Il est intéressant de relever que la mention explicite de la vieillesse physique de Chakib n’arrive dans le roman qu’au moment de sa mort ; son portrait psychologique ne subit pas les changements qui permettent habituellement de déceler les signes de la vieillesse. L’auteur rend donc hommage à ces figures de patriarche sur qui le temps et l’âge n’ont aucune incidence morale. Cela renforce cette idée que Chakib se maintient hors de son époque, et qu’ainsi, en refusant la limite de sa vie, il parvient à rester la force motrice de ce monde qui tombe autour de lui. Sa position de chef d’entreprise, de chef de file d’un parti, fait de lui le véritable moteur d’une micro-société : il crée de l’emploi, suscite une émulation intellectuelle et sociale avec un cercle de “courtisans”. Sa volonté de garder cet ordre tel qu’il l’a toujours connu retarde continuellement l’installation du désordre et de l’anarchie de la guerre civile, comme si “ le pays et l’état des choses devaient être éternellement semblables à [lui-même]”.

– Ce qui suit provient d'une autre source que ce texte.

(** * Datasette: metadata cascade, SQL execution and foreign-key labels

    A shallow embedding of [datasette/app.py]: the methods
    [Datasette.metadata], [Datasette.execute] (with its inner function
    [sql_operation_in_thread] and the connection bridge
    [execute_against_connection_in_thread]) and
    [Datasette.expand_foreign_keys]; then the methods built on
    [metadata] ([plugin_config], [table_metadata],
    [update_with_inherited_metadata], [get_canned_query]), the settings
    ([CONFIG_OPTIONS], [config], [config_dict]), the registration of the
    databases in [__init__] and the headers of [asgi_start].

    Python objects are modelled by the data they hold:
    - a metadata document is a dictionary with string keys, a [gmap];
      its values are [None], booleans, integers, strings and nested
      dictionaries (list and float leaves are not represented: the
      methods below never look inside a leaf);
    - a raised exception is the [Raises] case of [outcome];
    - the SQLite driver is a function from the statement, its parameters
      and the time limit in force to the behaviour of the cursor;
    - a dictionary of response headers, whose order is sent, is the list
      of its items. *)

From stdpp Require Import gmap strings list fin_maps pretty.

Open Scope string_scope.
Open Scope list_scope.
Open Scope nat_scope.

(** ** Values *)

(** Values of a metadata document, as loaded from JSON or YAML. *)
#[warnings="-register-all"] Inductive value :=
| VNone
| VBool (b : bool)
| VInt (z : Z)
| VStr (s : string)
| VDict (d : gmap string value).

Ce n’est pas dans Chakib lui-même que la vieillesse semble avoir une emprise physique, mais bien dans sa famille moribonde, où chaque rejeton s’éloigne un peu plus des valeurs paternelles. Ses enfants ne suivent plus ses exigences sociales, que ce soit en politique ou dans les alliances conjugales, ses fils se désintéressent des entreprises familiales… Chakib, en revanche, gagne en vigueur alors qu’il avance en âge, comme en réaction, lui aussi, à cette génération qui vient. Cette détermination apparaît même comme le désespoir de celui qui est “condamné à résister seul ”. Nous retrouvons bien là ce sentiment que la lutte entreprise par Chakib est une lutte contre son destin dont l’issue est déjà prévisible.

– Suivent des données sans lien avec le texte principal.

(** * G2Crowd-Scraper: a shallow embedding of [src/main.py]

    The scraper visits a list of URLs with a Playwright page, fills one
    [GProduct] per URL from five XPath lookups and writes the collection
    through pandas to [g2_data.csv] and [g2_data.json].

    Definitions:
    - [Py]: the Python built-ins the scraper calls ([str] of a list of
      strings, [str.split], indexing, [int], [float]);
    - the record model ([GProduct], [asdict]);
    - the pandas exports ([json_normalize], [to_csv], [to_json]);
    - the Playwright page as a state-passing capability, the state of a
      run with its store of [GProduct] objects, and
      [scrape_g2crowd_urls] in a small state-and-exception monad;
    - a number format, a JSON decoder and scripted pages, to run the
      scraper and to read its output back.

    Properties: the loop body and its failures, then the two exports. *)

From Stdlib Require Import ZArith String Ascii List Bool Lia.
From Stdlib Require Import Floats.SpecFloat Floats.FloatOps Floats.PrimFloat.
From Stdlib Require DecimalString.
From stdpp Require Import base option list gmap strings.

Local Open Scope string_scope.
Local Open Scope Z_scope.
Local Open Scope list_scope.

(** ** Python built-ins *)

Module Py.

(** Python strings are sequences of code points.  The model keeps the
    code points below 256 (Rocq's [ascii]), which is where every
    character the parsing chain looks at lives. *)

Definition code (c : ascii) : N := N_of_ascii c.

Definition chr_quote : ascii := ascii_of_N 39.      (* ' *)
Definition chr_dquote : ascii := ascii_of_N 34.
Definition chr_backslash : ascii := ascii_of_N 92.
Definition chr_tab : ascii := ascii_of_N 9.
Definition chr_lf : ascii := ascii_of_N 10.
Definition chr_cr : ascii := ascii_of_N 13.

Definition chars (s : string) : list ascii := list_ascii_of_string s.
Definition text (l : list ascii) : string := string_of_list_ascii l.

(** The exceptions that can leave an expression of the scraper. *)
Inductive exn :=
| PlaywrightError (message : string)   (* playwright.async_api.Error *)
| ValueError
| IndexError
| UnboundLocalError.

Inductive result (A : Type) :=
| Ok (a : A)
| Raise (e : exn).
Arguments Ok {A} a.
Arguments Raise {A} e.

(** *** [repr] of a string and [str] of a list *)

(** [str.isprintable] on the Latin-1 range: controls (Cc), the
    no-break space (Zs other than U+0020) and the soft hyphen (Cf) are
    not printable. *)
Definition isprintable (c : ascii) : bool :=
  let n := code c in
  ((32 <=? n) && (n <? 127) || (161 <=? n) && negb (n =? 173))%N.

La vieillesse comme repère pour les générations montantes

Mais si Chakib semble s’opposer constamment à ceux qui suivent, le roman illustre toutefois l’idée que la vieillesse est un véritable repère pour les générations montantes. Celles-ci se définissent souvent par rapport à cette même vieillesse qu’ils observent, par l’opposition ou par l’adhésion. Khattar incarne cette lignée séculaire dont il est le dernier représentant digne, du moins selon l’ancien ordre. C’est contre lui que se définit une nouvelle génération, dont l’acharnement à vouloir attenter à ses affaires est en fait symptomatique de cette fascination que Chakib exerce sur les jeunes. C’est pourquoi Chakib remporte le combat qu’il mène, puisqu’il entre dans une sorte de légende, un mot que l’on retrouve d’ailleurs à plusieurs reprises dans la bouche du narrateur. Le ton qu’il adopte contribue à faire ressentir au lecteur la dimension impressionnante du personnage : le roman est empreint d’une atmosphère de déférence à l’égard du patriarche, dont les habitudes de vie sont ritualisées, et dont la dureté à l’égard de son entourage l’isole aux yeux du lecteur. Celui-ci est ainsi soumis à l’emprise exercée par Chakib sur ceux qui l’approchent, ce qui renforce l’immersion dans l’univers du roman.
Ainsi, Chakib demeure le vrai « seigneur de Marsad », le dernier survivant d’un monde qui est englouti dans sa mort ; le personnage de Chakib offre une représentation de la vieillesse dans ce qu’elle a de plus déterminée, mais aussi de plus lucide sur les propres limites de l’homme.